== RECORDS FOR THE EXERCISE ==

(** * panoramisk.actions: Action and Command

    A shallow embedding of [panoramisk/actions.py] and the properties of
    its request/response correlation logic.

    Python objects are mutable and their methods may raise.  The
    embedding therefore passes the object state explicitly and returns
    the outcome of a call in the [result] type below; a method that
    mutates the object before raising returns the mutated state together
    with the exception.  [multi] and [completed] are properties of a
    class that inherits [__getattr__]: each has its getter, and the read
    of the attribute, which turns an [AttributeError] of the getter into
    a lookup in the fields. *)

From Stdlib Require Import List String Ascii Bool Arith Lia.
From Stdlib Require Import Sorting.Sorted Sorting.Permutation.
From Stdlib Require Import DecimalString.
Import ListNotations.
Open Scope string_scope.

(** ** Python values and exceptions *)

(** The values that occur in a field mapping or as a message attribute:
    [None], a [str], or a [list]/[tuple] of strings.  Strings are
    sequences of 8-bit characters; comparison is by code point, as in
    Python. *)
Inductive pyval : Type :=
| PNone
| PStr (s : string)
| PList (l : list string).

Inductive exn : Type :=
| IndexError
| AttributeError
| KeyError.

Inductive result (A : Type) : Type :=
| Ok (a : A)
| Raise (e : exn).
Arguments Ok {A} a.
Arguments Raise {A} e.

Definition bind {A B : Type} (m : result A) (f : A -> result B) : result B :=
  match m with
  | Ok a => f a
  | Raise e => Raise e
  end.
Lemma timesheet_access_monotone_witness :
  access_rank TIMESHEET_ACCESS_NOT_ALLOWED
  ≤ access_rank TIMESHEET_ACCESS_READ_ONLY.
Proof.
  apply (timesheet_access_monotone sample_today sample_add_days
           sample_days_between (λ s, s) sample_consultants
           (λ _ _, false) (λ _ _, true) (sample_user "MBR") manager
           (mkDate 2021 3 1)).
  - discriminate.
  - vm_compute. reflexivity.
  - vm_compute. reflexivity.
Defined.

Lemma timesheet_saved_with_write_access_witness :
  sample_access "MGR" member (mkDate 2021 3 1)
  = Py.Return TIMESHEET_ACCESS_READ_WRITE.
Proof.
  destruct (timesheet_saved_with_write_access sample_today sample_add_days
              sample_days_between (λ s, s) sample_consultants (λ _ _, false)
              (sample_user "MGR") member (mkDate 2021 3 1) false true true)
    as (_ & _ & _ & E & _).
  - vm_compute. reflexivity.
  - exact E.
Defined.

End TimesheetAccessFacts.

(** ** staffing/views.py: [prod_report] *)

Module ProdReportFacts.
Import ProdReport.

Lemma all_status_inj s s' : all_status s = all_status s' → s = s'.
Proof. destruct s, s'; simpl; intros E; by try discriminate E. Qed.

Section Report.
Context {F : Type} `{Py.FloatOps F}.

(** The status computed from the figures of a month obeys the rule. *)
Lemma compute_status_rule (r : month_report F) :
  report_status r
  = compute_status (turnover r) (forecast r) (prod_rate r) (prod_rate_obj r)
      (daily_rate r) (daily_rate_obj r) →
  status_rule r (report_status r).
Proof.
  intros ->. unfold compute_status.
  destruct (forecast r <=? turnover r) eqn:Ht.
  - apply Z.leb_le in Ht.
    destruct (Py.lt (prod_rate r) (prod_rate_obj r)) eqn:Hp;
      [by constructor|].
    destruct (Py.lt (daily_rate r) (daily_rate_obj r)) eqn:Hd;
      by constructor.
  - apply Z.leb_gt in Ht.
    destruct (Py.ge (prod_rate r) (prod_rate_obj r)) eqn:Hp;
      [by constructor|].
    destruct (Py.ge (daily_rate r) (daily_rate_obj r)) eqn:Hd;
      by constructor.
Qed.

===

TASK TO COMPLETE → Could you type out every entry again exactly as it stands?

YOUR SOLUTION →
(** * panoramisk.actions: Action and Command

    A shallow embedding of [panoramisk/actions.py] and the properties of
    its request/response correlation logic.

    Python objects are mutable and their methods may raise.  The
    embedding therefore passes the object state explicitly and returns
    the outcome of a call in the [result] type below; a method that
    mutates the object before raising returns the mutated state together
    with the exception.  [multi] and [completed] are properties of a
    class that inherits [__getattr__]: each has its getter, and the read
    of the attribute, which turns an [AttributeError] of the getter into
    a lookup in the fields. *)

From Stdlib Require Import List String Ascii Bool Arith Lia.
From Stdlib Require Import Sorting.Sorted Sorting.Permutation.
From Stdlib Require Import DecimalString.
Import ListNotations.
Open Scope string_scope.

(** ** Python values and exceptions *)

(** The values that occur in a field mapping or as a message attribute:
    [None], a [str], or a [list]/[tuple] of strings.  Strings are
    sequences of 8-bit characters; comparison is by code point, as in
    Python. *)
Inductive pyval : Type :=
| PNone
| PStr (s : string)
| PList (l : list string).

Inductive exn : Type :=
| IndexError
| AttributeError
| KeyError.

Inductive result (A : Type) : Type :=
| Ok (a : A)
| Raise (e : exn).
Arguments Ok {A} a.
Arguments Raise {A} e.

Definition bind {A B : Type} (m : result A) (f : A -> result B) : result B :=
  match m with
  | Ok a => f a
  | Raise e => Raise e
  end.
Lemma timesheet_access_monotone_witness :
  access_rank TIMESHEET_ACCESS_NOT_ALLOWED
  ≤ access_rank TIMESHEET_ACCESS_READ_ONLY.
Proof.
  apply (timesheet_access_monotone sample_today sample_add_days
           sample_days_between (λ s, s) sample_consultants
           (λ _ _, false) (λ _ _, true) (sample_user "MBR") manager
           (mkDate 2021 3 1)).
  - discriminate.
  - vm_compute. reflexivity.
  - vm_compute. reflexivity.
Defined.

Lemma timesheet_saved_with_write_access_witness :
  sample_access "MGR" member (mkDate 2021 3 1)
  = Py.Return TIMESHEET_ACCESS_READ_WRITE.
Proof.
  destruct (timesheet_saved_with_write_access sample_today sample_add_days
              sample_days_between (λ s, s) sample_consultants (λ _ _, false)
              (sample_user "MGR") member (mkDate 2021 3 1) false true true)
    as (_ & _ & _ & E & _).
  - vm_compute. reflexivity.
  - exact E.
Defined.

End TimesheetAccessFacts.

(** ** staffing/views.py: [prod_report] *)

Module ProdReportFacts.
Import ProdReport.

Lemma all_status_inj s s' : all_status s = all_status s' → s = s'.
Proof. destruct s, s'; simpl; intros E; by try discriminate E. Qed.

Section Report.
Context {F : Type} `{Py.FloatOps F}.

(** The status computed from the figures of a month obeys the rule. *)
Lemma compute_status_rule (r : month_report F) :
  report_status r
  = compute_status (turnover r) (forecast r) (prod_rate r) (prod_rate_obj r)
      (daily_rate r) (daily_rate_obj r) →
  status_rule r (report_status r).
Proof.
  intros ->. unfold compute_status.
  destruct (forecast r <=? turnover r) eqn:Ht.
  - apply Z.leb_le in Ht.
    destruct (Py.lt (prod_rate r) (prod_rate_obj r)) eqn:Hp;
      [by constructor|].
    destruct (Py.lt (daily_rate r) (daily_rate_obj r)) eqn:Hd;
      by constructor.
  - apply Z.leb_gt in Ht.
    destruct (Py.ge (prod_rate r) (prod_rate_obj r)) eqn:Hp;
      [by constructor|].
    destruct (Py.ge (daily_rate r) (daily_rate_obj r)) eqn:Hd;
      by constructor.
Qed.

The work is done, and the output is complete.